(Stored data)
(** The numbered reply of the specification, read as segments. *)
Example numbered_reply_segments :
  Segments "1. Improve routing. 2. Predict churn."
           [EmptyString; " Improve routing. "; " Predict churn."].
Proof.
  assert (Hfree : forall s, find_marker s = false -> ~ has_marker s).
  { intros s Hs H. apply has_marker_find in H. congruence. }
  assert (Hend : forall s, match last_char s with
                           | Some c => is_digit c = false
                           | None => True
                           end -> ~ ends_with_digit s).
  { intros s Hs [pre [c [Hc ->]]].
    rewrite last_char_append in Hs by discriminate. simpl in Hs. congruence. }
  apply (Segments_more EmptyString "1." " Improve routing. 2. Predict churn.").
  - now apply Hfree.
  - now apply Hend.
  - exists "1". repeat split. discriminate.
  - apply (Segments_more " Improve routing. " "2." " Predict churn.").
    + now apply Hfree.
    + now apply Hend.
    + exists "2". repeat split. discriminate.
    + apply Segments_last. now apply Hfree.
Qed.

(** ** The run *)

Lemma generation_failure_aborts_witness :
  fst (@main_generate_analysis scripted "Acme"
         (scripted_state [Ok []; Ok []; Ok []]
            [Ok (ReplyStr "Robotics"); Raise outage] nov_3_2026))
  = Raise outage /\
  files (snd (@main_generate_analysis scripted "Acme"
                (scripted_state [Ok []; Ok []; Ok []]
                   [Ok (ReplyStr "Robotics"); Raise outage] nov_3_2026)))
  = [].
Proof.
  destruct (@generation_failure_aborts scripted "Acme" "Robotics"
              [("Robotics industry overview and trends", []);
               ("Acme strategic focus and market position", []);
               ("Robotics technological innovations and future outlook", [])]
              (scripted_state [Ok []; Ok []; Ok []]
                 [Ok (ReplyStr "Robotics"); Raise outage] nov_3_2026)
              (snd (@research_company scripted "Acme"
                      (scripted_state [Ok []; Ok []; Ok []]
                         [Ok (ReplyStr "Robotics"); Raise outage] nov_3_2026)))
              outage
              {| search_script := []; reply_script := []; clock := nov_3_2026 |}
              eq_refl eq_refl eq_refl)
    as [_ [Hmain [_ [_ Hfiles]]]].
  split; [exact Hmain | exact Hfiles].
Defined.
(** The whole life of a worker that was sent one start message. *)
Lemma session_spec (m : Start.msg) (k : nat) :
  session_result v5 v4 m k (session v5 v4 m k).1 (session v5 v4 m k).2.
Proof.
  induction k as [| k IH].
  - rewrite session_0.
    set (c0 := {| targetPublic := Start.targetPublic m;
                  workerId := Start.workerId m; checked := 0; batchCount := 0 |}).
    pose proof (checkBatch_single c0 [] 0%N eq_refl) as Hb.
    destruct (checkBatch v5 v4 0
                {| closures := [c0]; timers := []; draws := 0%N |}) as [w1 o1].
    cbn [fst snd] in *.
    inversion Hb as [d' Hd Hno Hv | d' Hd Hno]; subst.
    + eapply session_result_eq.
      * apply (has_found v5 v4 m 0 (with_checked c0 (Z.of_N d')) 0 d');
          first [done | lia].
      * reflexivity.
      * reflexivity.
    + eapply session_result_eq.
      * apply (still_searching v5 v4 m 0
                 (next_batch c0 (Z.of_N (0 + Z.to_N BATCH_SIZE)))
                 (0 + Z.to_N BATCH_SIZE)%N); first [done | lia].
      * reflexivity.
      * unfold progress_upto, progress_msg. cbn [seq fmap list_fmap].
        replace (Z.of_N (0 + Z.to_N BATCH_SIZE)) with (Z.of_nat 1 * BATCH_SIZE)
          by (rewrite BATCH_SIZE_eq; lia).
        reflexivity.
  - rewrite session_S.
    destruct (session v5 v4 m k) as [w1 o1]. cbn [fst snd] in IH.
    inversion IH as [c d Ht Hw Hc Hd Hno | c q d Hq Ht Hw Hc Hd Hno Hv]; subst w1 o1.
    + unfold step. cbn [timers closures draws].
      pose proof (checkBatch_single c [] d Hc) as Hb.
      destruct (checkBatch v5 v4 0
                  {| closures := [c]; timers := []; draws := d |}) as [w2 o2].
      cbn [fst snd] in *.
      inversion Hb as [d' Hd' Hno' Hv' | d' Hd' Hno']; subst w2 o2.
      * eapply session_result_eq.
        -- apply (has_found v5 v4 m (S k) (with_checked c (Z.of_N d')) (S k) d');
             try first [done | lia].
           ++ eapply no_match_app; [exact Hno | by rewrite <- Ht].
           ++ congruence.
        -- reflexivity.
        -- reflexivity.
      * eapply session_result_eq.
        -- apply (still_searching v5 v4 m (S k) (next_batch c (Z.of_N d')) d');
             try first [done | lia].
           eapply no_match_app; [exact Hno | by rewrite <- Ht].
        -- reflexivity.
        -- rewrite (progress_upto_S _ (S k)). f_equal.
           unfold progress_msg. rewrite Hw.
           replace (Z.of_N d') with (Z.of_nat (S (S k)) * BATCH_SIZE)
             by (rewrite BATCH_SIZE_eq in *; lia).
           reflexivity.
    + unfold step. cbn [timers]. cbn [fst snd]. rewrite app_nil_r.
      apply (has_found v5 v4 m (S k) c q d); try done. lia.
Qed.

Exercise requirements:
Looking through the records, copy out every line in which the word "false" is found.

Solution to the problem:
  assert (Hfree : forall s, find_marker s = false -> ~ has_marker s).
                           | Some c => is_digit c = false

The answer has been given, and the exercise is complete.